Pick out the lines below with "that" and list them.

--- Available data ---
========================================================================

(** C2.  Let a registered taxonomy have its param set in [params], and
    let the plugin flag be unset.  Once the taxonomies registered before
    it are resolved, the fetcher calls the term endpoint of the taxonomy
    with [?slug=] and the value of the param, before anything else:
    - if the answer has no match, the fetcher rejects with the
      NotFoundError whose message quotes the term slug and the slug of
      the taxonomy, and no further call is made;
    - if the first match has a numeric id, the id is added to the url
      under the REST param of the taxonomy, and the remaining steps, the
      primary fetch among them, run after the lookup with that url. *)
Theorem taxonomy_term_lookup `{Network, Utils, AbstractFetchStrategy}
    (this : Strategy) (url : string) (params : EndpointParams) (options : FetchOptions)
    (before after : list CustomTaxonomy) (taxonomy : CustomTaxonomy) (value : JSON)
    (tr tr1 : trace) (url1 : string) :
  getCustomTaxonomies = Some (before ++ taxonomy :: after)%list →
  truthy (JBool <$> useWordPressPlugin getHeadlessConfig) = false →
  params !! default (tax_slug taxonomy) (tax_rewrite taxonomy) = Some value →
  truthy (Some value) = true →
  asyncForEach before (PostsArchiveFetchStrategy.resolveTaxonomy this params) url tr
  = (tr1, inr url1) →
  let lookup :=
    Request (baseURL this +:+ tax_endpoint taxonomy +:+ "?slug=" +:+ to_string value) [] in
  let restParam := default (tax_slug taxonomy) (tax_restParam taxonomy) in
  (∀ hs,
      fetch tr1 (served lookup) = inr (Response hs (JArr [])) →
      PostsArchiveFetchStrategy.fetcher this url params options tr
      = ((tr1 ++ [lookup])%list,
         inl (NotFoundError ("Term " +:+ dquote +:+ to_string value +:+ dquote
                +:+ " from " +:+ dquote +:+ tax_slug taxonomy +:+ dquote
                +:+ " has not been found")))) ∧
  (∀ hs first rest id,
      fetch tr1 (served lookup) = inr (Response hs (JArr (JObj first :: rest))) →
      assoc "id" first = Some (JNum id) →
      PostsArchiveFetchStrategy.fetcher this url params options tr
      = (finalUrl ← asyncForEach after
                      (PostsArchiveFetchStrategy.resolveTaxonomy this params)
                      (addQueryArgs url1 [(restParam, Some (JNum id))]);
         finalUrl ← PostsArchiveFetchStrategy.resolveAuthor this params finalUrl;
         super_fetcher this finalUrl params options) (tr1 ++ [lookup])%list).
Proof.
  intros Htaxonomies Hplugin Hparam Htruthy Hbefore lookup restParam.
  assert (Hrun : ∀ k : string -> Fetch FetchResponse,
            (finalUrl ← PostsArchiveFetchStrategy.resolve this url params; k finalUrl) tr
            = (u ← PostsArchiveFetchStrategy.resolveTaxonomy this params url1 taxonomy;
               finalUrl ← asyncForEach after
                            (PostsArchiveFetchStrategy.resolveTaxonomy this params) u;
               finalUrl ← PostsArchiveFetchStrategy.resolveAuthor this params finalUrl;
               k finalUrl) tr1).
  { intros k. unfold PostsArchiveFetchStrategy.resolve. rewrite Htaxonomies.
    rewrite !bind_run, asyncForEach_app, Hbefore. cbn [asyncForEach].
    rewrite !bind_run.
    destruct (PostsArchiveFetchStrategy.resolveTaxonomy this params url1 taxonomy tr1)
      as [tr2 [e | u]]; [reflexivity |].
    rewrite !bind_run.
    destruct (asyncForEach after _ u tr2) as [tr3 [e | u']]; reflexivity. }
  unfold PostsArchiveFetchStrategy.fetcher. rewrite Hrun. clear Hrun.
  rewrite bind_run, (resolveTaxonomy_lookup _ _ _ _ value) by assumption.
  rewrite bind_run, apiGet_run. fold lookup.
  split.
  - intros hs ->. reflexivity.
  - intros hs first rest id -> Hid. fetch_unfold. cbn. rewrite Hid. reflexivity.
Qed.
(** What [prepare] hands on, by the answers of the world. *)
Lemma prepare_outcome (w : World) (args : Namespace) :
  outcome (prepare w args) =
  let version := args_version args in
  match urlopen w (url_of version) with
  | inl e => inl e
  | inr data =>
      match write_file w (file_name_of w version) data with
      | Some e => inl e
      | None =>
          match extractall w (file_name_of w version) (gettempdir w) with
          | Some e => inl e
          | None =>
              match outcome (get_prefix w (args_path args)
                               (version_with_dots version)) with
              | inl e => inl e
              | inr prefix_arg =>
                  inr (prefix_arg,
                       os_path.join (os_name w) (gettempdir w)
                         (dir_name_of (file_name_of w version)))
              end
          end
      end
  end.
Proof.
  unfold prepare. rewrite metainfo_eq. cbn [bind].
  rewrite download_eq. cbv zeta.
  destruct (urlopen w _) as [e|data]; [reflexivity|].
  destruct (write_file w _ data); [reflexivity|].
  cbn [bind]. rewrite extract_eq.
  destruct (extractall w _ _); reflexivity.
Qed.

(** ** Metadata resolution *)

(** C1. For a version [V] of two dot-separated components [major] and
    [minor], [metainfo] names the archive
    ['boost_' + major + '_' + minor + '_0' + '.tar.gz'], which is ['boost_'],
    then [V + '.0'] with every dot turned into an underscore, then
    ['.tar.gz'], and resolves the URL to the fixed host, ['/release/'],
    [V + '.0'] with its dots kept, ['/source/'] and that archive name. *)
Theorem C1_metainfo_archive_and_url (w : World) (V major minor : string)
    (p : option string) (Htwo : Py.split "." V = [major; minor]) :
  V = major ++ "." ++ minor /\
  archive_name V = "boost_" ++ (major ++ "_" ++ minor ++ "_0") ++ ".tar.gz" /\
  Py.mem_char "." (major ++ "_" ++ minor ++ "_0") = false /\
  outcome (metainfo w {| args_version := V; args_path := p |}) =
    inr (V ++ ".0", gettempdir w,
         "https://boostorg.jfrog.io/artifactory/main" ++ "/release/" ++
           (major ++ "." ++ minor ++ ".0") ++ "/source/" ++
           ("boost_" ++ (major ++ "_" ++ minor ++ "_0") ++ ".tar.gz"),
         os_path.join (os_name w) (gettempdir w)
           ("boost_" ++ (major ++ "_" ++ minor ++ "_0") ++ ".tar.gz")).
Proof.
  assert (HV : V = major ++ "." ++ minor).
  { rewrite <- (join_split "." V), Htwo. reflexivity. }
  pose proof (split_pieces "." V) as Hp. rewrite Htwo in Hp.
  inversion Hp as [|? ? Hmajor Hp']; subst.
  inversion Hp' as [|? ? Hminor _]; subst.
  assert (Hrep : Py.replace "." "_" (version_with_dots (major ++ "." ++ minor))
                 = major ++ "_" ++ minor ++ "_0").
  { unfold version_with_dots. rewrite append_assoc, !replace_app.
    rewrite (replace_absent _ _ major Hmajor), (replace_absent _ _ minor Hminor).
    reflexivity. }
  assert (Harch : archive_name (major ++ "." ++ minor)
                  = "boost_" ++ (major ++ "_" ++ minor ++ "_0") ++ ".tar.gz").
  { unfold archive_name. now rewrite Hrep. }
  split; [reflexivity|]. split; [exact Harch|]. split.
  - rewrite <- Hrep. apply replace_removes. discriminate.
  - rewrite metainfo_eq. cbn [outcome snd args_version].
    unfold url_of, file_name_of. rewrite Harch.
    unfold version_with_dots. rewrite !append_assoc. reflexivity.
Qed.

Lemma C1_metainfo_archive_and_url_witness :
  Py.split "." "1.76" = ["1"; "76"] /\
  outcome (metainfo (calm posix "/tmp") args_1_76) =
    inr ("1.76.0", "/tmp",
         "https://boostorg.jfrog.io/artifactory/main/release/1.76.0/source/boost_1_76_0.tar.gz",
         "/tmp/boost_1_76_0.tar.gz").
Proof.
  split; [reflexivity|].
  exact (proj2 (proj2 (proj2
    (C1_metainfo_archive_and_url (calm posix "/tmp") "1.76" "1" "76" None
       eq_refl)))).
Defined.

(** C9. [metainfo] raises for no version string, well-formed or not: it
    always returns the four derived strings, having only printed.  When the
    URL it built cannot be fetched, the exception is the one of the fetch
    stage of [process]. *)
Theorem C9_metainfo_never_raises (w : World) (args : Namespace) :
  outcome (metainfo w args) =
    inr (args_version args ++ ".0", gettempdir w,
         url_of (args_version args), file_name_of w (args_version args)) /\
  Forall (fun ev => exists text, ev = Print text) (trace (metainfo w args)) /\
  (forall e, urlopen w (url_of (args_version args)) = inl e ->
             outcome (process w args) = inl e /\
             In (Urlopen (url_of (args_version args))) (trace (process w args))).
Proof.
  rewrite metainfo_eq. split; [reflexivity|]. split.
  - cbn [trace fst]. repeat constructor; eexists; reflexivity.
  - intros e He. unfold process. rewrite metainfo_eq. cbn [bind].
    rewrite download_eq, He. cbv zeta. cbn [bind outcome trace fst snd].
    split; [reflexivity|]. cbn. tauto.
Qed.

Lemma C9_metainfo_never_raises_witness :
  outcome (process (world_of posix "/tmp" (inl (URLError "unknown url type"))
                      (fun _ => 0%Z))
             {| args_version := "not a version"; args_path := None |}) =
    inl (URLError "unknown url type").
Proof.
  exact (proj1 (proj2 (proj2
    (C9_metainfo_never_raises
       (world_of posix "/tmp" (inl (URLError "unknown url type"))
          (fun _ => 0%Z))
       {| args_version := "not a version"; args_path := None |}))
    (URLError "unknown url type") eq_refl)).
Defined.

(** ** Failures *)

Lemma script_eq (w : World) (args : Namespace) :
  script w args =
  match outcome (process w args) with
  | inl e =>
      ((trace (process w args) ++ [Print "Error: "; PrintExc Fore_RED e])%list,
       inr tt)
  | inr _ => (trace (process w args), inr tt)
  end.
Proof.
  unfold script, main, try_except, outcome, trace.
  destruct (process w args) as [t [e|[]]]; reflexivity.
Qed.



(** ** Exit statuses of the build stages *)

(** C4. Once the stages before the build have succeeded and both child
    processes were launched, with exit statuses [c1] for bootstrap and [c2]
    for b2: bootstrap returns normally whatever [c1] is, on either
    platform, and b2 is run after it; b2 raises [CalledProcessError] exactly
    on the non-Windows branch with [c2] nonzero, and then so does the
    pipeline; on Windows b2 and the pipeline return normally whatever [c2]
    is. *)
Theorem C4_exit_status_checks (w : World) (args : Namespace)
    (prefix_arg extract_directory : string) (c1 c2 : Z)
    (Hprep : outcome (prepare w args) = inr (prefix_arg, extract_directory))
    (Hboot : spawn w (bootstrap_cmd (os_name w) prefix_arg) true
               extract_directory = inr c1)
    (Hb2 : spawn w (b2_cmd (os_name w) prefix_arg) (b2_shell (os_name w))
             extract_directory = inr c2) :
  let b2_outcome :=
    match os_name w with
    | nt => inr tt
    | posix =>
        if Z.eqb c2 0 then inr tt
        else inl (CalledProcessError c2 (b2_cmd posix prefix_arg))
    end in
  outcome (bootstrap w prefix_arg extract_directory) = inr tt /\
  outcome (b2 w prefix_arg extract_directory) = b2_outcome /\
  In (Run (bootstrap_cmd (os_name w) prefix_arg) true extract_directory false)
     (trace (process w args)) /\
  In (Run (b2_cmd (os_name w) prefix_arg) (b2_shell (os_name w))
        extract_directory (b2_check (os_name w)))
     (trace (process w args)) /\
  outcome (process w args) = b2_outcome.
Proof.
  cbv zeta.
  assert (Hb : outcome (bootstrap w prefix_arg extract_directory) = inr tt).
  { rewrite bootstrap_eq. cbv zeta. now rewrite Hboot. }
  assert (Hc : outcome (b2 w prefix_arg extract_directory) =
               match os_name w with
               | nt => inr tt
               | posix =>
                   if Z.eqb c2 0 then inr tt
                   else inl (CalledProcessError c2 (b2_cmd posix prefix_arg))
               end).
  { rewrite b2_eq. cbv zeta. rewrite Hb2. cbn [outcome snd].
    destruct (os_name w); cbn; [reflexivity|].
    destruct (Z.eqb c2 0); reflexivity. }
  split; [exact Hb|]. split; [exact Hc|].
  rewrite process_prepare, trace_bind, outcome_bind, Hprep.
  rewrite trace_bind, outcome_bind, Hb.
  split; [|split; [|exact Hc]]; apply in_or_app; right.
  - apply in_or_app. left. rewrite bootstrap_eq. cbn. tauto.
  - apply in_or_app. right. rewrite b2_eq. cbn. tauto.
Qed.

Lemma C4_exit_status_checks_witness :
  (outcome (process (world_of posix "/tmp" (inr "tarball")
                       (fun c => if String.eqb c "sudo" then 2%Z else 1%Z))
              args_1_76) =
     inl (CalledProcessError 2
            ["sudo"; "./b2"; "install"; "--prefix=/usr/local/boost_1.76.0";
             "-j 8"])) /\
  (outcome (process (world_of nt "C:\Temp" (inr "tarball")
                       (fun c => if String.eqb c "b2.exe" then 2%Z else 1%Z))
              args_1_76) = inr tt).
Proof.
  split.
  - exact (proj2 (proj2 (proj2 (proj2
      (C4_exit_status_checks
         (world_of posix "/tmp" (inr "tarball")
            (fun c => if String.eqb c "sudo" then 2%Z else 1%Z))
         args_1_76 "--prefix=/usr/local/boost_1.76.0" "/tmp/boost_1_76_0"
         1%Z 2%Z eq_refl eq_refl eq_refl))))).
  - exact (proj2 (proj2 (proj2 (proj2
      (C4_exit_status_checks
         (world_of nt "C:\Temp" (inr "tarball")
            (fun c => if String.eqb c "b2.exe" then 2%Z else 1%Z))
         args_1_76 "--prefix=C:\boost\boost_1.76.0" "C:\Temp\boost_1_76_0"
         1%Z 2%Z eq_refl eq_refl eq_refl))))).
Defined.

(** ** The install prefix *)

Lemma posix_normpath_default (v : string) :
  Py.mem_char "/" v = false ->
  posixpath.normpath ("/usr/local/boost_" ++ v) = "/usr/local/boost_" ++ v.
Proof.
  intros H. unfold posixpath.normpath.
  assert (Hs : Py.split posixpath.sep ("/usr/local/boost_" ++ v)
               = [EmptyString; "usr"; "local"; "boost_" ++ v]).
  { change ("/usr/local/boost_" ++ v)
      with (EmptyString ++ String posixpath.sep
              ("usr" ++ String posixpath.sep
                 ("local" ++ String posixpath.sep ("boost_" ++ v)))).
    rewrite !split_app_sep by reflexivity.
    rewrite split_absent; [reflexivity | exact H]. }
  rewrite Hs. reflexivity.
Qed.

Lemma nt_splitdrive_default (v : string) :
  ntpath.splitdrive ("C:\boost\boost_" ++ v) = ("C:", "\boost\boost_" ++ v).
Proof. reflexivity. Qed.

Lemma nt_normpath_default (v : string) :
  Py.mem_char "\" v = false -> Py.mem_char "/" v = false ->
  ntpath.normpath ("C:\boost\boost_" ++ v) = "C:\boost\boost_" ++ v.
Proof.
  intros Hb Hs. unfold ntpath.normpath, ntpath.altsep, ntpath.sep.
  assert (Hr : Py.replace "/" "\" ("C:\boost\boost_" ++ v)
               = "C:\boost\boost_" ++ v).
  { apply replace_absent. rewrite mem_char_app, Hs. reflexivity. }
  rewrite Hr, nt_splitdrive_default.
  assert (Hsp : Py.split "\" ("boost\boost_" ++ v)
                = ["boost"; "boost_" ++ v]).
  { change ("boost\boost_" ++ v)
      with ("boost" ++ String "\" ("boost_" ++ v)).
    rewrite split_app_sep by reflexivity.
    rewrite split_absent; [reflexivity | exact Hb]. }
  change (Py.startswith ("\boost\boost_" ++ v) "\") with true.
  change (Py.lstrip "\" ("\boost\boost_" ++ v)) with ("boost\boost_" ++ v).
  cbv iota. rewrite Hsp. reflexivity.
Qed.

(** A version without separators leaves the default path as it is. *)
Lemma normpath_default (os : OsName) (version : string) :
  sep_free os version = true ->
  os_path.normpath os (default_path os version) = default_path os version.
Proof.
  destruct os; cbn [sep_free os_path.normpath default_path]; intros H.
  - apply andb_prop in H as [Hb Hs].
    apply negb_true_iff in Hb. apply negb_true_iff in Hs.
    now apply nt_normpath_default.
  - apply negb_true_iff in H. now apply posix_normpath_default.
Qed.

========================================================================

--- Output ---
      primary fetch among them, run after the lookup with that url. *)
    [V + '.0'] with its dots kept, ['/source/'] and that archive name. *)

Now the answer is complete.